Ægir is attested in a variety of Old Norse sources.

===Sonatorrek===
Ægir and Rán receive mention in the poem Sonatorrek attributed to 10th century Icelandic skald Egill Skallagrímsson. In the poem, Egill laments the death of his son Böðvar, who drowned at sea during a storm. In one difficult stanza, the skald expresses the pain of losing his son by invoking the image of slaying the personified sea, personified as Ægir (Old Norse ǫlsmið[r] 'ale-smith') and Rán (Ægis man 'Ægir's wife'):
| Veiztu um ϸá sǫk sverði of rækak, var ǫlsmið[r] allra tíma; hroða vágs brœðr ef vega mættak; fœra ek andvígr Ægis mani. | You know, if I took revenge with the sword for that offence, Ægir would be dead; if I could kill them, I would fight Ægir and Rán. | |

The skald later references Ægir by way of the kenning 'Hlér's fire' (Hlés viti), meaning gold.

===Poetic Edda===
In the Poetic Edda, Ægir receives mention in the eddic poems Grímnismál, Hymiskviða, Lokasenna, and in the prose section of Helgakviða Hundingsbana I. In Grímnismál, the disguised god Odin references Ægir's status as a renowned host among the gods:

'Fleeting visions I have now revealed before the victory-gods's sons,
now the wished-for protection will awaken;
to the all the Æsir it will become known,
on Ægir's benches,
at Ægir's feast.'

In Hymiskviða, Ægir plays a major role.

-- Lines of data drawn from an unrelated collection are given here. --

Lemma sub_pdus_safe fuel : ∀ mem p len s total,
  in_memory mem p len → (Z.to_nat len <= fuel)%nat → length (cont_res_id (rx_ue s)) = 6%nat →
  Forall (λ d, 0 <= ch d <= 32) (rx_data s) → 2 * zlen (rx_data s) <= p → p + len <= total →
  loop_ok total s (sub_pdus fuel mem p len s).
Proof.
  assert (∀ total s b, Forall (λ d, 0 <= ch d <= 32) (rx_data s) → loop_ok total s (Ok (b, s))) as Hend.
  { intros total s b Hd. split; [done|]. exists []. rewrite app_nil_r. split; [done|set_solver]. }
  induction fuel as [|fuel IH]; intros mem p len s total M Hf Hc Hd H2 Ht; cbn [sub_pdus];
    (destruct (Z.ltb_spec 0 len); [|by apply Hend]); [lia|]. cbn [negb].
  pose proof (sub_pdu_safe mem p len s M ltac:(lia) Hc) as R.
  destruct (sub_pdu mem p len s) as [[[[v n] sub] s']| | |]; cbn [round_ok mbind outcome_bind loop_ok] in *; [|lia|done..].
  destruct R as (Hn & Hsub & Hc' & (ev & Hev & Hta) & Hdata).
  assert (Forall (λ d, 0 <= ch d <= 32) (rx_data s') ∧ 2 * zlen (rx_data s') <= p + (sub + n)) as [Hd' H2'].
  { destruct Hdata as [->|(? & c & d & Ec & Hcc & Hlt)]; [split; [done|lia]|]. rewrite Ec. split.
    - apply Forall_app. split; [done|]. constructor; [exact Hcc|constructor].
    - rewrite zlen_app. change (zlen [mk_data_ind c d]) with 1. lia. }
  destruct v; try (split; [done|by exists ev]).
  destruct (decide (0 < len - (sub + n))) as [Hpos|Hneg].
  - destruct M as (Hp & Hm & HF).
    assert (loop_ok total s' (sub_pdus fuel mem (p + (sub + n)) (len - (sub + n)) s')) as H0.
    { apply IH; rewrite ?Hc'; try (done || lia). split_and!; (done || lia). }
    unfold loop_ok in H0. destruct (sub_pdus fuel mem _ _ s') as [[b s2]| | |]; [|done..].
    destruct H0 as [? (ev2 & Hev2 & Hta2)].
    split; [done|]. exists (ev ++ ev2). rewrite Hev2, Hev, app_assoc. split; [done|].
    intros ta [?|?]%elem_of_app; eauto.
  - assert (sub_pdus fuel mem (p + (sub + n)) (len - (sub + n)) s' = Ok (false, s')) as ->.
    { destruct fuel; cbn; (destruct (Z.ltb_spec 0 (len - (sub + n))); [lia|done]). }
    split; [done|by exists ev].
Qed.

(** ** An assertion that a PDU can trigger *)

(** subPDUs that announce an empty SDU on channel 4 *)
Definition empty_sdus (n : nat) : bytes := concat (replicate n [4; 0]).

Lemma zlen_empty_sdus n : zlen (empty_sdus n) = 2 * Z.of_nat n.
Proof.
  unfold empty_sdus. induction n as [|n IH]; [done|]. cbn [replicate concat]. rewrite zlen_app, IH.
  change (zlen [4; 0]) with 2. lia.
Qed.

Lemma decodes_empty_sdu tag : decodes tag [4; 0] (recv_sdu 4 []).
Proof.
  apply (decodes_one _ _ _ 0 2); [done|done| |].
  { intros s s'. unfold recv_sdu. destruct (is_lcid_suspended _ _); [by intros [= <-]|]. intros H. inv_ok. by subst. }
  intros pre rest len s _ Hl. unfold sub_pdu. cbn [app]. rewrite buf_get_at. cbn [mbind outcome_bind].
  change (field 4 0 6) with 4. destruct (lcid_not_ce 4) as (-> & -> & -> & -> & -> & ->); [lia|].
  unfold channel_sdu, get_mac_len, recv_sdu. change (zlen [4; 0]) with 2 in Hl. destruct (Z.ltb_spec len 2); [lia|].
  rewrite buf_get_at. cbn [mbind outcome_bind]. change (field 4 6 1 =? 1) with false. cbn [andb].
  rewrite (buf_get_behind _ _ 1 0) by done. cbn [mbind outcome_bind]. destruct (Z.ltb_spec len 0); [lia|]. cbn [negb].
  destruct (is_lcid_suspended _ _); [done|]. unfold add_ind.
  rewrite buf_sub_ok; [|pose proof (zlen_nonneg pre); lia|done|rewrite zlen_app, !zlen_cons; pose proof (zlen_nonneg rest); lia].
  cbn [Z.to_nat take mbind outcome_bind]. destruct (assert_fatal _); done.
Qed.

Lemma decodes_empty_sdus tag n : decodes tag (empty_sdus n) (recv_sdus (replicate n (4, []))).
Proof.
  induction n as [|n IH]; [exact (takes_nil _ _)|].
  apply (takes_app _ _ [4; 0] (empty_sdus n) (recv_sdu 4 []) (recv_sdus (replicate n (4, [])))); [apply decodes_empty_sdu|done].
Qed.

Lemma empty_sdus_stop recv rest :
  is_lcid_suspended recv 4 = false →
  sub_pdus (Z.to_nat 2048) (empty_sdus 1024 ++ rest) 0 2048 (mk_rx recv [] []) = Fatal.
Proof.
  intros Hs. pose proof (decodes_empty_sdus (tag_Id recv) 1024 [] rest (Z.to_nat 2048) 2048 (mk_rx recv [] []) eq_refl) as D.
  rewrite recv_sdus_eq in D by done. cbn [rx_ue rx_data] in D.
  assert (zlen (empty_sdus 1024) = 2048) as Hz by (by rewrite zlen_empty_sdus).
  assert (zlen (wanted recv (replicate 1024 (4, []))) = 1024) as Hw.
  { assert (∀ n, zlen (wanted recv (replicate n (4, []))) = Z.of_nat n) as K; [|apply (K 1024%nat)].
    intros n. unfold wanted, zlen. rewrite length_fmap. f_equal. induction n as [|n IH]; [done|].
    cbn [replicate]. rewrite filter_cons, decide_True by done. cbn [length]. by rewrite IH. }
  rewrite Hw, zlen_nil in D. change (0 + 1024 <? MAX_NUM_DATA_IND) with false in D. cbn [app mbind outcome_bind] in D.
  rewrite Hz in D. apply D; [lia|done].
Qed.

(** C14: The UE on arbitrary octets. A MAC PDU of any content, with six octets of memory behind
    it, never makes the UE read beyond that memory or loop for ever: either it is processed, the
    RLC entities stay in order and every timing advance applied has six bits, or the UE stops with
    the assertion on the number of RLC PDUs, which needs at least 2048 octets. There is such a
    PDU, made of 1024 subheaders of empty SDUs. The RLC entities satisfy the laws [RlcTx] and
    [RlcRx], that they return on every PDU: TM entities and UM entities with 6-bit numbers do, AM
    entities do not (am_reception_loops). *)
Theorem dl_mac_pdu_safe {E} `{!RlcOps E, !RlcTx E, !RlcRx E} now id (m : list (nr_rlc_ue_t E)) ue recv mem len :
  ue_ready id m ue → Forall is_byte mem → 0 <= len → len + 6 <= zlen mem →
  length (cont_res_id recv) = 6%nat → is_lcid_suspended recv 4 = false →
  ((∃ recv' ev m' ue', nr_ue_process_mac_pdu now id m recv mem len = Ok (recv', ev, m') ∧
      ue_ready id m' ue' ∧ (m' = m ∨ ue_map m' = <[id := ue']> (ue_map m)) ∧
      ∀ ta, Time_alignment ta ∈ ev → 0 <= ta < 64) ∨
   (nr_ue_process_mac_pdu now id m recv mem len = Fatal ∧ 2048 <= len)) ∧
  ∀ rest, nr_ue_process_mac_pdu now id m recv (empty_sdus 1024 ++ rest) 2048 = Fatal.
Proof.
  intros R HF Hl Hm Hc Hs. unfold nr_ue_process_mac_pdu. split.
  - pose proof (sub_pdus_safe (Z.to_nat len) mem 0 len (mk_rx recv [] []) len) as H.
    unfold loop_ok in H. destruct (sub_pdus (Z.to_nat len) mem 0 len (mk_rx recv [] [])) as [[b s]| | |].
    + destruct H as (Hd & ev & Hev & Hta); try (done || lia).
      cbn [mbind outcome_bind]. cbn [rx_events app] in Hev. destruct b.
      * left. do 3 eexists. exists ue. split; [done|]. split_and!; [done|by left|]. by rewrite Hev.
      * left. destruct (mac_data_ind_ok now id m ue (rx_data s) R Hd) as (m' & ue' & -> & R' & Hmap).
        cbn [mbind outcome_bind]. do 3 eexists. exists ue'. split; [done|]. split_and!; [done|by right|]. by rewrite Hev.
    + right. split; [done|]. apply H; (done || lia).
    + destruct H; (done || lia).
    + destruct H; (done || lia).
  - intros rest. by rewrite empty_sdus_stop.
Qed.

Definition example_ue : ue_mac :=
  mk_ue_mac 0 nrRA_SUCCEEDED false false [1; 2; 3; 4; 5; 6] 17 0 false 0 10 [mk_lc 4 false].

Lemma dl_mac_pdu_safe_witness :
  returns (e ← RlcUm.new_nr_rlc_entity_um 1000 1000 10 6; RlcUm.nr_rlc_entity_um_recv_sdu 0 e [1; 2; 3] 3 7) (λ e,
    let mem := [61; 200; 4; 255; 68; 0; 5; 129; 7; 62; 1; 1; 1; 1; 1; 1] in
    (∃ recv' ev m' ue', nr_ue_process_mac_pdu 1 17 [drb1_ue 17 (UM e)] example_ue mem 9 = Ok (recv', ev, m') ∧
      ue_ready 17 m' ue' ∧
      (m' = [drb1_ue 17 (UM e)] ∨ ue_map m' = <[17 := ue']> (ue_map [drb1_ue 17 (UM e)])) ∧
      ∀ ta, Time_alignment ta ∈ ev → 0 <= ta < 64) ∨
    (nr_ue_process_mac_pdu 1 17 [drb1_ue 17 (UM e)] example_ue mem 9 = Fatal ∧ 2048 <= 9)).
Proof.
  eapply returns_mono; [apply new_um_sdu_ok; lia|]. intros e He mem.
  destruct (dl_mac_pdu_safe 1 17 [drb1_ue 17 (UM e)] (drb1_ue 17 (UM e)) example_ue mem 9) as [H _].
  - by apply drb1_ue_ready.
  - repeat constructor; vm_compute; intuition congruence.
  - lia.
  - vm_compute. intuition congruence.
  - done.
  - done.
  - exact H.
Defined.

In the poem, the gods have become thirsty after a successful hunt, and are keen to celebrate with drink. They "shook the twigs and looked at the augury" and "found that at Ægir's was an ample choice of cauldrons". Odin goes to Ægir, who he finds sitting in good cheer, and tells him he shall "often prepare a feast for the Æsir". Referring to Ægir as a jötunn, the poem describes how, now annoyed, Ægir hatches a plan: He asks Thor to fetch a particular cauldron, and that with it he could brew ale for them all. The gods are unable to find a cauldron of a size big enough to meet Ægir's request until the god Týr recommends one he knows of far away, setting the stage for the events of the rest of the poem.

According to the prose introduction to Lokasenna, "Ægir, who is also called Gymir", was hosting a feast "with the great cauldron which has just been told about", which many of the gods and elves attended. The prose introduction describes the feast as featuring gold that shimmers like fire light and ale that serves itself, and that "it was a great place of peace". In attendance also were Ægir's servers, Fimafeng and Eldir. The gods praise the excellence of their service and, hearing this, Loki murders Fimafeng, enraging the gods, who chase him out to the woods before returning to drink.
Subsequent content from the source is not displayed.